Fig. 7: Alteration of GDM biomarkers in the first trimester and their association with risk of GDM.

a The clustering heat map showed 11 GDM biomarkers with significant differences in the first trimester, including one saliva metabolite, nine serum metabolites, and one urine metabolite. b Analysis of content changes showed that dimethylethanolamine in saliva, and asymmetric dimethylarginine, lysylglycine, malic acid, tyramine-O-sulfate, and uridine in serum were increased in GDM in both the first and second trimesters.
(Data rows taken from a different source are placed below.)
(* ===== verification/Os.v ===== *)
(** * The operating system as the code sees it

    Regular files with an in-memory (page cache) and a durable content, and the
    answers the kernel may give to [read(2)] and [write(2)]. A script lists the
    answers to the next calls; once it is used up, every call does all it was asked
    to do. Every finite behaviour of the kernel on a call sequence is some script,
    and a retry loop is structurally recursive in it. *)

From S2P Require Import Prelude.

(** Answers to [read(2)]: up to [n] bytes (at least one unless the file ended),
    [EINTR], or another error. *)
Inductive ReadAns :=
| RdShort (n : Z)
| RdEintr
| RdFail (errno : Z).

(** Answers to [write(2)]: [n] bytes accepted, [EINTR], or another error. *)
Inductive WriteAns :=
| WrShort (n : Z)
| WrEintr
| WrFail (errno : Z).

(** An open descriptor for reading: the file's bytes and the file offset. *)
Record ReadFd := mkReadFd { rd_data : bytes; rd_pos : Z; rd_script : list ReadAns }.

(** A retry loop over [read(2)] that stops at [len] bytes, at end of file or at an
    error other than [EINTR]. *)
Fixpoint read_upto (script : list ReadAns) (data : bytes) (pos len : Z)
    : bytes * Z * list ReadAns :=
  if len <=? 0 then ([], pos, script)
  else
    match script with
    | [] => let chunk := slice pos len data in (chunk, pos + zlen chunk, [])
    | RdShort n :: script =>
        let chunk := slice pos (Z.min len (Z.max 1 n)) data in
        if is_empty chunk then ([], pos, script)
        else
          let '(rest, pos, script) :=
            read_upto script data (pos + zlen chunk) (len - zlen chunk) in
          (chunk ++ rest, pos, script)
    | RdEintr :: script => read_upto script data pos len
    | RdFail _ :: script => ([], pos, script)
    end.

(** No call fails with anything but [EINTR]. *)
Definition reads_ok (script : list ReadAns) : Prop :=
  Forall (fun a => match a with RdFail _ => False | _ => True end) script.

#[global] Instance reads_ok_dec script : Decision (reads_ok script).
Proof. apply Forall_dec. intros [| |]; cbn; apply _. Defined.

(** A file: what a reader sees now, what the last [fsync] made durable, and the
    contents before truncations that are not durable yet, each as the durable bytes
    and the bytes a reader saw then. *)
Record File := mkFile {
  f_data : bytes;
  f_durable : bytes;
  f_past : list (bytes * bytes)
}.

(** A file as it is found on disk. *)
Definition file_on_disk (b : bytes) : File := mkFile b b [].

Definition extend_file (f : File) (b : bytes) : File :=
  mkFile (f_data f ++ b) (f_durable f) (f_past f).

(** A retry loop over [write(2)] on an [O_APPEND] descriptor: the error if one ended
    the loop, the file, and the rest of the script. *)
Fixpoint write_append (script : list WriteAns) (f : File) (b : bytes)
    : option Z * File * list WriteAns :=
  if is_empty b then (None, f, script)
  else
    match script with
    | [] => (None, extend_file f b, [])
    | WrShort n :: script => write_append script (extend_file f (ztake n b)) (zdrop n b)
    | WrEintr :: script => write_append script f b
    | WrFail e :: script => (Some e, f, script)
    end.

(** [fsync]: everything written so far survives a crash. *)
Definition fsync_file (f : File) : File := mkFile (f_data f) (f_data f) [].

(** [ftruncate(fd, 0)]: until the next [fsync] a crash may still show the old bytes. *)
Definition truncate_file (f : File) : File :=
  mkFile [] [] ((f_durable f, f_data f) :: f_past f).

(** What a crash can leave: the durable bytes and any part of what was written after
    them, before or after a truncation that is not durable yet. *)
Definition crash_file (f : File) (survives : bytes) : Prop :=
  exists d e, (d, e) ∈ (f_durable f, f_data f) :: f_past f /\
    d `prefix_of` survives /\ survives `prefix_of` e.

(** The next answer of a call that succeeds ([None]) or fails with an [errno]. *)
Definition next_answer (script : list (option Z)) : option Z * list (option Z) :=
  match script with [] => (None, []) | a :: script => (a, script) end.

(** ** Lemmas *)

Lemma slice_nil_iff {A} pos n (l : list A) :
  0 <= pos -> 0 < n -> slice pos n l = [] <-> zlen l <= pos.
Proof.
  intros Hp Hn. unfold slice, ztake, zdrop, zlen. split; intros H.
  - apply (f_equal length) in H. rewrite length_take, length_drop in H. cbn in H. lia.
  - rewrite drop_ge by lia. by rewrite take_nil.
Qed.

Lemma slice_split {A} pos n m (l : list A) :
  0 <= pos -> 0 <= n <= m ->
  slice pos n l ++ slice (pos + zlen (slice pos n l)) (m - zlen (slice pos n l)) l = slice pos m l.
Proof.
  intros Hp Hn. unfold slice, ztake, zdrop, zlen. rewrite length_take, length_drop.
  set (k := (Z.to_nat n `min` (length l - Z.to_nat pos))%nat).
  replace (Z.to_nat (pos + Z.of_nat k)) with (Z.to_nat pos + k)%nat by lia.
  rewrite <- drop_drop.
  replace (take (Z.to_nat n) (drop (Z.to_nat pos) l)) with (take k (drop (Z.to_nat pos) l)).
  2: { unfold k. rewrite <- length_drop. destruct (Nat.min_spec (Z.to_nat n)
         (length (drop (Z.to_nat pos) l))) as [[? ->]|[? ->]]; [done|].
       by rewrite firstn_all, firstn_all2. }
  rewrite take_take_drop. f_equal. lia.
Qed.

Lemma read_upto_ok script data pos len :
  reads_ok script -> 0 <= pos -> 0 <= len ->
  exists script',
    read_upto script data pos len = (slice pos len data, pos + zlen (slice pos len data), script') /\
    reads_ok script'.
Proof.
  revert pos len. induction script as [|a script IH]; intros pos len Hok Hp Hl; cbn [read_upto].
  - destruct (Z.leb_spec len 0); [|by exists []].
    replace len with 0 by lia. exists []. split; [|done].
    unfold slice, ztake. cbn. by rewrite take_0, Z.add_0_r.
  - apply Forall_cons in Hok as [Ha Hok].
    destruct (Z.leb_spec len 0).
    { replace len with 0 by lia. exists (a :: script). split; [|by constructor].
      unfold slice, ztake. cbn. by rewrite take_0, Z.add_0_r. }
    destruct a as [n| |e]; [|by apply IH|done].
    set (n' := Z.min len (Z.max 1 n)). set (c := slice pos n' data).
    pose proof (slice_split pos n' len data Hp ltac:(lia)) as Hs. fold c in Hs.
    destruct (is_empty c) eqn:Ec.
    + apply is_empty_true in Ec. unfold c in Ec.
      apply slice_nil_iff in Ec; [|lia..].
      exists script. split; [|done].
      assert (slice pos len data = []) as -> by (by apply slice_nil_iff).
      by rewrite zlen_nil, Z.add_0_r.
    + apply is_empty_false in Ec.
      assert (zlen c <= n').
      { unfold c, slice, ztake, zlen. rewrite length_take. lia. }
      edestruct (IH (pos + zlen c) (len - zlen c)) as (script' & E & Hok'); [done|lia..|].
      rewrite E. exists script'. split; [|done].
      by rewrite <- Hs, zlen_app, Z.add_assoc.
Qed.

(** Whatever the kernel answers, the loop returns bytes of the file and moves the
    offset by their number. *)
Lemma read_upto_sound script data pos len b pos' script' :
  read_upto script data pos len = (b, pos', script') -> 0 <= pos <= zlen data ->
  pos' = pos + zlen b /\ pos' <= zlen data /\ zdrop pos data = b ++ zdrop pos' data.
Proof.
  revert pos len b. induction script as [|a script IH]; intros pos len b; cbn [read_upto];
    destruct (Z.leb_spec len 0) as [|Hlen]; intros E Hp;
    try (injection E as <- <- <-; rewrite zlen_nil; split; [lia|split; [lia|done]]).
  - injection E as <- <- <-.
    assert (zlen (slice pos len data) <= zlen data - pos).
    { unfold slice, ztake, zdrop, zlen. rewrite length_take, length_drop. unfold zlen in *. lia. }
    split; [done|]. split; [lia|].
    rewrite <- (ztake_zdrop len (zdrop pos data)) at 1. fold (slice pos len data). f_equal.
    rewrite <- zdrop_zdrop by (pose proof (zlen_nonneg (slice pos len data)); lia).
    unfold slice, ztake, zdrop, zlen. rewrite length_take, Nat2Z.id.
    destruct (Nat.min_spec (Z.to_nat len) (length (drop (Z.to_nat pos) data))) as [[? ->]|[? ->]];
      [done|]. rewrite !drop_ge by lia. done.
  - destruct a as [n| |e].
    + set (c := slice pos (Z.min len (Z.max 1 n)) data) in *.
      destruct (is_empty c) eqn:Ec; [injection E as <- <- <-; rewrite zlen_nil; auto with lia|].
      destruct (read_upto script data (pos + zlen c) (len - zlen c)) as [[rest p] s] eqn:Er.
      injection E as <- <- <-.
      assert (zlen c <= zlen data - pos).
      { unfold c, slice, ztake, zdrop, zlen. rewrite length_take, length_drop. unfold zlen in *. lia. }
      pose proof (zlen_nonneg c).
      apply IH in Er as (-> & Hle & Hd); [|lia]. rewrite zlen_app.
      split; [lia|]. split; [lia|]. rewrite <- app_assoc, <- Hd.
      assert (Hc : c = ztake (zlen c) (zdrop pos data)).
      { unfold c, slice, ztake, zlen. rewrite length_take, Nat2Z.id.
        destruct (Nat.min_spec (Z.to_nat (Z.min len (Z.max 1 n))) (length (zdrop pos data)))
          as [[? ->]|[? ->]]; [done|]. by rewrite firstn_all, firstn_all2 by lia. }
      rewrite Hc at 1. rewrite <- zdrop_zdrop by lia. symmetry. apply ztake_zdrop.
    + by eapply IH.
    + injection E as <- <- <-. rewrite zlen_nil. auto with lia.
Qed.

Lemma read_upto_le script data pos len b pos' script' :
  read_upto script data pos len = (b, pos', script') -> zlen b <= Z.max 0 len.
Proof.
  revert pos len b. induction script as [|a script IH]; intros pos len b; cbn [read_upto];
    destruct (Z.leb_spec len 0) as [|Hlen]; intros E;
    try (injection E as <- <- <-; rewrite zlen_nil; lia).
  - injection E as <- <- <-. unfold slice, ztake, zlen. rewrite length_take. lia.
  - destruct a as [n| |e].
    + set (c := slice pos (Z.min len (Z.max 1 n)) data) in *.
      assert (zlen c <= len) by (unfold c, slice, ztake, zlen; rewrite length_take; lia).
      destruct (is_empty c); [injection E as <- <- <-; rewrite zlen_nil; lia|].
      destruct (read_upto script data (pos + zlen c) (len - zlen c)) as [[rest p] s] eqn:Er.
      injection E as <- <- <-. apply IH in Er. rewrite zlen_app. lia.
    + by eapply IH.
    + injection E as <- <- <-. rewrite zlen_nil. lia.
Qed.

(** The write loop appends everything, or fails after a strict part of it. *)
Lemma write_append_spec script f b e f' script' :
  write_append script f b = (e, f', script') ->
  exists done_ left_, b = done_ ++ left_ /\ f' = extend_file f done_ /\
    (e = None <-> left_ = []).
Proof.
  revert f b. induction script as [|a script IH]; intros f b; cbn [write_append];
    destruct (is_empty b) eqn:Eb.
  1,3: apply is_empty_true in Eb as ->; intros [= <- <- <-]; exists [], []; split; [done|]; split; [|done];
    destruct f; unfold extend_file; cbn; by rewrite app_nil_r.
  - intros [= <- <- <-]. exists b, []. by rewrite app_nil_r.
  - destruct a as [n| |err].
    + intros E. apply IH in E as (d & l & Hb & -> & He).
      exists (ztake n b ++ d), l. rewrite <- app_assoc, <- Hb, ztake_zdrop.
      split; [done|]. split; [|done]. unfold extend_file. cbn. by rewrite app_assoc.
    + apply IH.
    + intros [= <- <- <-]. exists [], b. split; [done|]. split.
      * destruct f; unfold extend_file; cbn. by rewrite app_nil_r.
      * split; [done|]. intros ->. done.
Qed.

Definition writes_ok (script : list WriteAns) : Prop :=
  Forall (fun a => match a with WrFail _ => False | _ => True end) script.

Lemma write_append_ok script f b e f' script' :
  writes_ok script -> write_append script f b = (e, f', script') -> e = None /\ writes_ok script'.
Proof.
  intros Hok. revert f b. induction Hok as [|a script Ha Hok IH]; intros f b; cbn [write_append];
    destruct (is_empty b) eqn:Eb.
  1,3: intros [= <- <- <-]; split; [done|]; by constructor.
  - intros [= <- <- <-]. by split; [|constructor].
  - destruct a as [n| |err]; [apply IH|apply IH|done].
Qed.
Glucosamine 6-phosphate, paracetamol sulfate, pyrrole-2-carboxylic acid, and S-cysteinosuccinic acid in serum, and thiodiacetic acid in urine showed different content changes between GDM and non-GDM in the first and second trimesters. c Forest plot showed correlations between GDM biomarkers in the first trimester and the risk of GDM (GDM group, n = 50 and non-GDM group, n = 50). Blue nodes represented GDM biomarkers in saliva, red nodes represented GDM biomarkers in serum, and yellow nodes represented GDM biomarkers in urine. The ORs were estimated using logistic regression, and 95% CIs were obtained via bootstrap resampling. The height of each bar represented the OR, and the error bars indicated the corresponding 95% CIs. P-values were shown to indicate the statistical significance of each association. d The early prediction model for GDM constructed by first-trimester GDM biomarkers had AUC values of 0.767 (95%CI, 0.611–0.923) in the internal test set and 0.744 (95%CI, 0.655–0.822) in the external test set. Source data were provided as a Source Data file.